Pour répondre aux attentes des femmes résidant sur notre territoire, il conviendrait également de « dédiaboliser » l’accouchement à domicile, encore moins coûteux qu’un accouchement en Maison de Naissance pour la collectivité.

Contrairement à ce que prétend l’Académie de Médecine, cette pratique ne présage pas un désastre néonatal quand elle s’inscrit dans le cadre de l’accompagnement global (une femme, une sage-femme, du début de la grossesse en passant par l’accouchement et pour les suites de couches). Il est prouvé qu’il n’est pas plus dangereux pour une femme d’enfanter à son domicile, lorsque les conditions physiologiques et de surveillance préconisées sont respectées, qu’à l’hôpital (voir 13). Ce choix est d’ailleurs encouragé par le ministère de la santé au Royaume-Uni (14).

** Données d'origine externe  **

(** * HashTable: separate chaining and linear probing over [int] keys

    A shallow embedding of the two C++ classes of the repository,
    [HashTableSeparateChaining] and [HashTableLinearProbing], and the
    properties of their public operations [insert], [remove] and [get].

    Conventions of the embedding.
    - A C++ [int] is a [Z] in the range [INT_MIN .. INT_MAX].  Signed
      overflow is undefined behaviour in C++, so every arithmetic result
      that is stored in an [int] goes through [int_of], which yields
      [Undef] outside that range.
    - [a % b] on [int] truncates towards zero: it is [Z.rem], undefined
      for [b = 0] (and for [INT_MIN % -1]).
    - [std::vector::operator[]] outside the vector is undefined behaviour:
      [vget] and [vset] yield [Undef] there.
    - A [while] loop is a function with fuel.  The three unbounded scans
      of the probing table are run with as much fuel as the table has
      slots; exhausting it is the outcome [Loops], and
      [LinearProbingFacts.probe_loops_forever] shows that such a scan
      indeed never exits, whatever the fuel.  The loop of [get] has its own
      bound, the check against the start index.
    - The constructors take the group count as given; with a negative
      count [std::vector] throws, and every statement below is about a
      table made with a positive count.
    - [horner_hash] is called by no operation; it is modelled on its
      own. *)

From Stdlib Require Import ZArith List Lia Bool.
Import ListNotations.
Open Scope Z_scope.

Il est faux de prétendre que les doulas sont responsables de la demande croissante d’accouchement à domicile cette demande puisqu’elles n’accompagnent que des accouchements où la sage-femme est présente. On ne peut pas ainsi gommer les attentes des femmes en prétextant une instabilité émotionnelle qui les rendrait tout bonnement inaptes à faire des choix éclairés lorsqu’elles sont enceintes. C’est en pleine possession de leurs facultés intellectuelles et parfaitement conscientes de ce que cela implique, tant au niveau des bénéfices que des risques, que certaines font ce choix.

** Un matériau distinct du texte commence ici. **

Lemma integral_of_pos (s : bool) (p : positive) (d : f64) :
  Z.pos p < 2 ^ 53 ->
  Prim2SF d = binary_round prec emax s p 0 ->
  integral d = Some (if s then - Z.pos p else Z.pos p).
Proof.
  intros Hp Hd. unfold integral. rewrite Hd.
  rewrite binary_round_exact by (apply digits2_pos_le; lia).
  pose proof (digits2_pos_le p 53 ltac:(lia) Hp) as Hdig.
  destruct (53 - Z.pos (digits2_pos p)) as [| k | k] eqn:Hk; try lia.
  - replace (Z.pos (digits2_pos p) - 53) with 0 by lia. cbn [Z.leb Z.compare].
    rewrite Z.shiftl_0_r. reflexivity.
  - replace (Z.pos (digits2_pos p) - 53) with (Z.neg k) by lia.
    cbn [Z.leb Z.compare Z.opp]. rewrite iter_xO_value.
    rewrite Z.land_ones by lia. rewrite Z.mod_mul by lia. cbn [Z.eqb].
    rewrite Z.shiftr_div_pow2 by lia. rewrite Z.div_mul by lia. reflexivity.
Qed.

Lemma of_Z_small (z : Z) : 0 <= z < 2 ^ 53 -> Uint63.to_Z (Uint63.of_Z z) = z.
Proof.
  intro Hz. rewrite Uint63.of_Z_spec. apply Z.mod_small.
  change Uint63.wB with (2 ^ 63). split; [lia |].
  apply Z.lt_le_trans with (2 ^ 53); [lia | apply Z.pow_le_mono_r; lia].
Qed.

Lemma integral_opp (d : f64) :
  integral (PrimFloat.opp d) = option_map Z.opp (integral d).
Proof.
  unfold integral. rewrite opp_spec.
  destruct (Prim2SF d) as [s | s | | s m e]; cbn [SFopp option_map]; try reflexivity.
  destruct (0 <=? e); [destruct s; cbn [negb option_map]; f_equal; lia |].
  destruct (Z.land (Z.pos m) (Z.ones (- e)) =? 0); [| reflexivity].
  destruct s; cbn [negb option_map]; f_equal; lia.
Qed.

(** An [int] converts to the double of the same value. *)
Lemma integral_of_int (z : Z) : - 2 ^ 53 < z < 2 ^ 53 -> integral (of_int z) = Some z.
Proof.
  intro Hz. unfold of_int. destruct (z <? 0) eqn:Hneg.
  - apply Z.ltb_lt in Hneg. destruct z as [| p | p]; try lia.
    cbn [Z.opp]. rewrite integral_opp.
    rewrite (integral_of_pos false p); [reflexivity | lia |].
    rewrite of_uint63_spec, of_Z_small by lia. reflexivity.
  - apply Z.ltb_ge in Hneg. destruct z as [| p | p]; try lia.
    + unfold integral. rewrite of_uint63_spec. reflexivity.
    + apply (integral_of_pos false p); [lia |].
      rewrite of_uint63_spec, of_Z_small by lia. reflexivity.
Qed.

Lemma integral_spec (d : f64) (z : Z) : integral d = Some z <-> denotes d z.
Proof.
  unfold integral, denotes, exact, is_value.
  destruct (Prim2SF d) as [s | s | | s m e] eqn:Hd.
  - split.
    + intro H. injection H as <-. exists 0, 0. split; reflexivity.
    + intros (M & e & H & Hv). injection H as <- <-. cbn in Hv. subst z. reflexivity.
  - split; [discriminate | intros (M & e & H & _); discriminate].
  - split; [discriminate | intros (M & e & H & _); discriminate].
  - set (M0 := if s then Z.neg m else Z.pos m).
    assert (HM : M0 = if s then - Z.pos m else Z.pos m) by (destruct s; reflexivity).
    clearbody M0.
    destruct (0 <=? e) eqn:He.
    + apply Z.leb_le in He. rewrite Z.shiftl_mul_pow2 by lia.
      set (w := 2 ^ e) in *. split.
      * intro H.
        assert (Hz : z = if s then - (Z.pos m * w) else Z.pos m * w) by congruence.
        exists M0, e. split; [reflexivity |].
        apply Z.leb_le in He. rewrite He. fold w.
        rewrite Hz, HM. destruct s; ring.
      * intros (M & e' & H & Hv). injection H as <- <-.
        apply Z.leb_le in He. rewrite He in Hv. fold w in Hv. rewrite Hv, HM.
        destruct s; f_equal; ring.
    + apply Z.leb_gt in He.
      assert (Hpow : 0 < 2 ^ (- e)) by (apply Z.pow_pos_nonneg; lia).
      rewrite Z.land_ones, Z.shiftr_div_pow2 by lia.
      pose proof (Z.div_mod (Z.pos m) (2 ^ (- e)) ltac:(lia)) as Hdm.
      split.
      * destruct (Z.pos m mod 2 ^ (- e) =? 0) eqn:Hm; [| discriminate].
        apply Z.eqb_eq in Hm. intro H.
        set (q := Z.pos m / 2 ^ (- e)) in *.
        set (w := 2 ^ (- e)) in *.
        assert (Hz : z = if s then - q else q) by congruence.
        exists M0, e. split; [reflexivity |].
        apply Z.leb_gt in He. rewrite He. fold w.
        rewrite Hm in Hdm. rewrite Hz, HM. destruct s; nia.
      * intros (M & e' & H & Hv). injection H as <- <-.
        apply Z.leb_gt in He. rewrite He in Hv.
        assert (Hm : Z.pos m = (if s then - z else z) * 2 ^ (- e)).
        { set (w := 2 ^ (- e)) in *. rewrite HM in Hv. destruct s; nia. }
        rewrite Hm, Z.mod_mul, Z.div_mul by lia. cbn [Z.eqb].
        destruct s; f_equal; lia.
Qed.

Lemma halfway_bit (m k : Z) :
  0 <= m -> 1 <= k ->
  Z.testbit m (k - 1) = true <-> 2 ^ (k - 1) <= m mod 2 ^ k.
Proof.
  intros Hm Hk. rewrite Z.testbit_true by lia.
  assert (Hh : 0 < 2 ^ (k - 1)) by (apply Z.pow_pos_nonneg; lia).
  assert (Hp : 2 ^ k = 2 * 2 ^ (k - 1)).
  { replace k with (Z.succ (k - 1)) at 1 by lia. apply Z.pow_succ_r. lia. }
  set (h := 2 ^ (k - 1)) in *. rewrite Hp.
  pose proof (Z.div_mod m h ltac:(lia)) as E1.
  pose proof (Z.mod_pos_bound m h ltac:(lia)) as B1.
  pose proof (Z.div_mod (m / h) 2 ltac:(lia)) as E2.
  pose proof (Z.mod_pos_bound (m / h) 2 ltac:(lia)) as B2.
  set (t := m / h) in *. set (u := m mod h) in *.
  set (b := t mod 2) in *. set (q := t / 2) in *.
  assert (Hr : m mod (2 * h) = h * b + u).
  { symmetry. apply (Z.mod_unique m (2 * h) q); [left; nia | nia]. }
  rewrite Hr. nia.
Qed.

Ce qui est dangereux, ce n’est ni l’accouchement à domicile ni la présence des doulas mais l’absence de choix qui contraindrait éventuellement une femme à accoucher seule chez elle. C’est l’occasion de souligner que les sages-femmes françaises proposant un accompagnement à domicile ne sont plus couvertes par une assurance depuis 2000, que les corporations de médecins ne semblent guère s’en émouvoir et que les pouvoirs publics ne montrent aucun désir de remédier à la situation.

En prenant position avec autant d’aplomb et si peu de références, l’Académie de Médecine signifie simplement son refus d’une profonde remise en cause de pratiques professionnelles parfois nocives aux femmes et à leurs bébés. Elle se met en porte à faux avec le credo de tout bon praticien : « Primum non nocere ».

L’AFAR

L’AFAR a mis à la disposition du public et des professionnels une base de références scientifiques de plusieurs milliers d’articles (16). Ce qui contraste avec les affirmations fausses et dénuées de toute référence dont l’Académie de Médecine se fait l’écho.